Scott Walker has achieved the impossible: he’s positioned himself to the right of cartoon villain Rick Scott in Florida:
Gov. Rick Scott said during a radio interview Tuesday that Florida shouldn’t move to take away public employees’ collective bargaining rights as the Republican governor of Wisconsin has proposed, reports the News Service of Florida [...] “My belief is as long as people know what they’re doing, collective bargaining is fine,” Scott said in an interview with WFLA Radio in Tallahassee. Scott said what he means is that as long as the discussion is honest about what benefits employees are getting, he has no objection to public employees being members of unions.
This is easier for Scott to say, as Florida is already a right to work state. But I just don’t think you would have heard this kind of answer out of Scott, who released his budget at a Tea Party event, if it weren’t for the weeklong protests in Wisconsin.
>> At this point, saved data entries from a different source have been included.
(** [select] does what [components_selected] says. *)
Lemma select_components (w : list T) (V : list (list T)) (d : nat) (v : R) :
  length w = d -> wf_rows d d V -> (1 <= d)%nat -> v <= 1 ->
  exists A : array2 T,
    select w V v = Ok A /\ components_selected w V d v A.
Proof.
  intros Hw HV Hd Hv.
  destruct (select_leading w V d v Hw HV Hd) as (A & HA & HL).
  exists A. split; [exact HA |].
  exists (idx (pca_steps w V)), (kept w V v).
  split; [exact HL |].
  split; [now apply kept_bounds |].
  split; [now apply kept_smallest |].
  split; [| now apply kept_fallback].
  intros NZ. apply (kept_smallest w V d v Hw Hd).
  exists d. split; [lia |].
  rewrite <- Hw. now apply reaches_all.
Qed.

End PcaSelection.

Lemma eig_diagonal_shapes : eig_shapes eig_diagonal.
Proof.
  intros d C [Hn _]. unfold eig_diagonal, np_diag, identity. rewrite Hn.
  split; [now rewrite length_map, length_seq |].
  pose proof (wf_rows_build nat (fun i j => if (i =? j)%nat then 1 else 0)
                (seq 0 d) d) as H.
  rewrite length_seq in H. exact H.
Qed.

Lemma eig_noisy_shapes (eps : R) : eig_shapes (eig_noisy eps).
Proof.
  intros d C [Hn _]. unfold eig_noisy, np_diag, identity. rewrite Hn.
  split; [now rewrite !length_map, length_seq |].
  split; [now rewrite !length_map, length_seq |].
  apply Forall_forall. intros r Hr.
  apply in_map_iff in Hr. destruct Hr as (r0 & <- & Hr0).
  apply in_map_iff in Hr0. destruct Hr0 as (i & <- & _).
  now rewrite !length_map, length_seq.
Qed.

Section PcaCorrect.

Variable eig : list (list R) -> eig_out.
Hypothesis eig_ok : eig_shapes eig.

Variables (n d : nat) (M : list (list R)) (v : R).
Hypothesis M_shape : wf_rows n d M.
Hypothesis n_ge : (2 <= n)%nat.
Hypothesis d_ge : (2 <= d)%nat.
Hypothesis v_range : 0 < v <= 1.

(** On a valid input with at least two features [pca] returns the
    components selected from the decomposition of the covariance. *)
Lemma pca_selects :
  match eig (covariance n d M) with
  | EigReal w V =>
      exists A, pca eig (matrix_obj n d M) (VNum v) = Ok (WReal A)
                /\ components_selected w V d v A
  | EigComplex w V =>
      exists A, pca eig (matrix_obj n d M) (VNum v) = Ok (WComplex A)
                /\ components_selected w V d v A
  end.
Proof.
  rewrite pca_unfold by assumption.
  pose proof (eig_ok d (covariance n d M)
                (wf_covariance n d M (proj1 M_shape))) as He.
  destruct (eig (covariance n d M)) as [w V | w V];
    destruct He as (Hw & HVn & HVr).
  - destruct (select_components w V d v Hw (conj HVn HVr)) as (A & -> & HA);
      [lia | lra |].
    exists A. split; [reflexivity | exact HA].
  - destruct (select_components w V d v Hw (conj HVn HVr)) as (A & -> & HA);
      [lia | lra |].
    exists A. split; [reflexivity | exact HA].
Qed.

Lemma pca_shape :
  exists W, pca eig (matrix_obj n d M) (VNum v) = Ok W
            /\ fst (wshape W) = d /\ (1 <= ncols W <= d)%nat.
Proof.
  pose proof pca_selects as H.
  destruct (eig (covariance n d M)) as [w V | w V];
    destruct H as (A & -> & (order & nd & HL & Hnd & _));
    destruct HL as (_ & _ & Hs & _);
    eexists; (split; [reflexivity |]);
    unfold ncols; simpl; rewrite Hs; simpl; auto.
Qed.

End PcaCorrect.

(** ** The model run on small samples *)

Lemma Rleb_true (a b : R) : a <= b -> Rleb a b = true.
Proof. intros. rcases. Qed.
Lemma Rleb_false (a b : R) : ~ a <= b -> Rleb a b = false.
Proof. intros. rcases. Qed.
Lemma Rltb_true (a b : R) : a < b -> Rltb a b = true.
Proof. intros. rcases. Qed.
Lemma Rltb_false (a b : R) : ~ a < b -> Rltb a b = false.
Proof. intros. rcases. Qed.
Lemma Reqb_true (a b : R) : a = b -> Reqb a b = true.
Proof. intros. rcases. Qed.
Lemma Reqb_false (a b : R) : a <> b -> Reqb a b = false.
Proof. intros. rcases. Qed.

(** Evaluation of the selection on numerals: every comparison is decided
    by linear arithmetic. *)
Ltac decide_comparison :=
  match goal with
  | |- context [Rleb ?a ?b] =>
      first [ rewrite (Rleb_true a b) by lra | rewrite (Rleb_false a b) by lra ]
  | |- context [Rltb ?a ?b] =>
      first [ rewrite (Rltb_true a b) by lra | rewrite (Rltb_false a b) by lra ]
  | |- context [Reqb ?a ?b] =>
      first [ rewrite (Reqb_true a b) by lra | rewrite (Reqb_false a b) by lra ]
  end.

Ltac run_selection :=
  unfold select, pca_steps, np_argsort, sort_indices;
  repeat (simpl;
          unfold xdiv, xge, xgt, xeq, xisnan, Cleb, Cxdiv, Cxge, Cadd, take,
            s_sum, bind;
          simpl;
          decide_comparison).

Lemma covariance_X_zero : covariance 2 2 X_zero = [[0; 0]; [0; 0]].
Proof.
  rewrite (covariance_build 2 2 X_zero) by reflexivity.
  unfold X_zero, column_mean, big_sum, entry. simpl. entries_eq.
Qed.

Lemma covariance_X_line : covariance 2 2 X_line = [[2; 0]; [0; 0]].
Proof.
  rewrite (covariance_build 2 2 X_line) by reflexivity.
  unfold X_line, column_mean, big_sum, entry. simpl. entries_eq.
Qed.

Lemma pca_X_zero :
  pca eig_diagonal (matrix_obj 2 2 X_zero) (VNum (1 / 2)) =
  Ok (WReal (mkArray2 (2%nat, 1%nat) [[0]; [1]])).
Proof.
  rewrite pca_unfold by (try lia; lra).
  rewrite covariance_X_zero. unfold eig_diagonal, np_diag, identity, entry.
  run_selection. reflexivity.
Qed.

Lemma pca_X_line :
  pca eig_diagonal (matrix_obj 2 2 X_line) (VNum (19 / 20)) =
  Ok (WReal (mkArray2 (2%nat, 1%nat) [[1]; [0]])).
Proof.
  rewrite pca_unfold by (try lia; lra).
  rewrite covariance_X_line. unfold eig_diagonal, np_diag, identity, entry.
  run_selection. reflexivity.
Qed.

Lemma pca_X_line_noisy :
  pca (eig_noisy (1 / 1000)) (matrix_obj 2 2 X_line) (VNum (19 / 20)) =
  Ok (WComplex (mkArray2 (2%nat, 1%nat) [[mkC 1 0]; [mkC 0 0]])).
Proof.
  rewrite pca_unfold by (try lia; lra).
  rewrite covariance_X_line. unfold eig_noisy, np_diag, identity, entry.
  run_selection. reflexivity.
Qed.

Lemma eigs_sorted_noisy :
  eigs_sorted (eig_noisy (1 / 1000) (covariance 2 2 X_line)) =
  [mkC 2 (1 / 1000); mkC 0 (1 / 1000)].
Proof.
  rewrite covariance_X_line. unfold eig_noisy, eigs_sorted, np_diag, entry.
  run_selection. reflexivity.
Qed.

Lemma pca_X_no_feature :
  pca eig_diagonal (matrix_obj 2 0 X_no_feature) (VNum (1 / 2)) =
  Raise (ValueError "attempt to get argmax of an empty sequence").
Proof.
  unfold pca, matrix_obj. simpl.
  rewrite (Rltb_true 0 (1 / 2)), (Rleb_true (1 / 2) 1) by lra.
  reflexivity.
Qed.

Lemma pca_one_feature :
  pca eig_diagonal (matrix_obj 2 1 [[1]; [-1]]) (VNum (1 / 2)) =
  Raise (LinAlgError
    "0-dimensional array given. Array must be at least two-dimensional").
Proof.
  unfold pca, matrix_obj. simpl.
  rewrite (Rltb_true 0 (1 / 2)), (Rleb_true (1 / 2) 1) by lra.
  reflexivity.
Qed.

Lemma pca_text_row (eig : list (list R) -> eig_out) :
  pca eig text_row (VNum (3 / 2)) = Raise pca_ValueError.
Proof.
  unfold pca, text_row. simpl.
  rewrite (Rleb_false (3 / 2) 1) by lra.
  now rewrite andb_false_r.
Qed.

(** ** [pca]: the components it returns *)

(** C1, amended.  For every numeric matrix [X] with [n >= 2] rows and
    [d >= 2] columns and every [var] in (0, 1], [pca] decomposes the unbiased
    covariance of [X] and returns, as the columns of a [d] x [nd] array, the
    first [nd] eigenvectors in descending order of eigenvalue, with
    [1 <= nd <= d]; [nd] is the smallest count of leading components whose
    cumulative eigenvalue sum divided by the total is [>= var] whenever some
    count reaches [var], which is the case whenever the eigenvalues do not
    sum to zero; when no count reaches [var], [nd] is 1. *)
Theorem pca_correct :
  forall (eig : list (list R) -> eig_out) (n d : nat) (M : list (list R)) (v : R),
    eig_shapes eig -> wf_rows n d M -> (2 <= n)%nat -> (2 <= d)%nat ->
    0 < v <= 1 ->
    wf_rows d d (covariance n d M)
    /\ (forall j k, (j < d)%nat -> (k < d)%nat ->
          entry (covariance n d M) j k = unbiased_cov n M j k)
    /\ match eig (covariance n d M) with
       | EigReal w V =>
           exists A, pca eig (matrix_obj n d M) (VNum v) = Ok (WReal A)
                     /\ components_selected w V d v A
       | EigComplex w V =>
           exists A, pca eig (matrix_obj n d M) (VNum v) = Ok (WComplex A)
                     /\ components_selected w V d v A
       end.
Proof.
  intros eig n d M v He HM Hn Hd Hv.
  split; [apply wf_covariance, HM |].
  split; [intros j k Hj Hk; apply entry_covariance; auto; apply HM |].
  now apply pca_selects.
Qed.

Lemma wf_X_line : wf_rows 2 2 X_line.
Proof. split; [reflexivity | repeat constructor]. Qed.

Lemma pca_correct_witness :
  wf_rows 2 2 (covariance 2 2 X_line)
  /\ (forall j k, (j < 2)%nat -> (k < 2)%nat ->
        entry (covariance 2 2 X_line) j k = unbiased_cov 2 X_line j k)
  /\ match eig_diagonal (covariance 2 2 X_line) with
     | EigReal w V =>
         exists A,
           pca eig_diagonal (matrix_obj 2 2 X_line) (VNum (19 / 20))
           = Ok (WReal A)
           /\ components_selected w V 2 (19 / 20) A
     | EigComplex w V =>
         exists A,
           pca eig_diagonal (matrix_obj 2 2 X_line) (VNum (19 / 20))
           = Ok (WComplex A)
           /\ components_selected w V 2 (19 / 20) A
     end.
Proof.
  apply (pca_correct eig_diagonal 2 2 X_line (19 / 20)).
  - exact eig_diagonal_shapes.
  - exact wf_X_line.
  - lia.
  - lia.
  - lra.
Defined.

Lemma take_zeros (order : list nat) (x : R) :
  In x (take [0; 0] order) -> x = 0.
Proof.
  unfold take. intros H. apply in_map_iff in H.
  destruct H as (k & <- & _). now destruct k as [| [| [| k]]].
Qed.

Lemma np_sum_zeros (l : list R) :
  (forall x, In x l -> x = 0) -> np_sum l = 0.
Proof.
  induction l as [| x l IH]; intros H.
  - reflexivity.
  - rewrite np_sum_cons, IH by (intros y Hy; apply H; now right).
    rewrite (H x) by now left. lra.
Qed.

(** C1 as stated fails on a sample without variance: the eigenvalues of the
    covariance of the 2 x 2 zero matrix are 0 and 0, every cumulative ratio
    is 0/0, no count of components reaches [var], and [pca] returns one
    column all the same.  It also fails on a sample with a single feature,
    where [pca] returns nothing: [np.cov] squeezes the 1 x 1 covariance to a
    0-dimensional array, which [np.linalg.eig] rejects. *)
Lemma pca_zero_variance :
  pca eig_diagonal (matrix_obj 2 2 X_zero) (VNum (1 / 2))
  = Ok (WReal (mkArray2 (2%nat, 1%nat) [[0]; [1]]))
  /\ eig_diagonal (covariance 2 2 X_zero) = EigReal [0; 0] [[1; 0]; [0; 1]]
  /\ (forall (order : list nat) (nd : nat),
        ~ smallest_reaching (take [0; 0] order) (1 / 2) nd)
  /\ pca eig_diagonal (matrix_obj 2 1 [[1]; [-1]]) (VNum (1 / 2))
     = Raise (LinAlgError
         "0-dimensional array given. Array must be at least two-dimensional").
Proof.
  split; [exact pca_X_zero |].
  split; [now rewrite covariance_X_zero |].
  split; [| exact pca_one_feature].
  intros order nd [H _]. unfold reaches in H. simpl in H.
  change (@s_sum R Scalar_R) with np_sum in H.
  rewrite !np_sum_zeros in H.
  - unfold xdiv in H. rewrite (Reqb_true 0 0), !(Rltb_false 0 0) in H by lra.
    discriminate.
  - apply take_zeros.
  - intros x Hx. apply (take_zeros order).
    rewrite <- (firstn_skipn nd). apply in_or_app. now left.
Qed.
And one other thing about “democracy,” which has suddenly been pulled out by the same people who resisted the Obama agenda through protests and legislative obstruction for two years. If that was part of democracy, then so is what is happening in Wisconsin. But more to the point, the bid to strip public employees of their collective bargaining rights was not a part of Scott Walker’s campaign platform.
Last night, I heard on Fox News from Stephen Hayes that Wisconsin governor Scott Walker had run on a platform to end collective bargaining rights for public sector unions. I can find no evidence of this in the public record. It isn’t on his campaign platform where he deals with “government spending and reform”. It’s clear that he vowed to slash pay and benefits for public sector unions [...] But not end their collective bargaining rights on everything but wages. There’s no reference to any such bid in the final gubernatorial debate. Here’s another substantive piece on Walker’s positions on public sector unions from before the election. Again no mention of collective bargaining. The same can be said about his State of the State address on February 1.
And this comes from Andrew Sullivan, not someone predisposed to public sector unions. He’s simply stating the facts, that this has been a bait and switch by Scott Walker to exploit a budget issue to strip workers of their rights. And the media can’t seem to understand the simple facts. The budget repair bill cleans up a $137 million near-term deficit. That’s where the public employee provisions have been placed. It has nothing to do with the $3.6 billion budget gap in the next two years. And the fiscal concessions proposed for unions on their pensions and health care contributions have already been agreed to. This is just cover for something so extreme, Rick Scott won’t agree to it.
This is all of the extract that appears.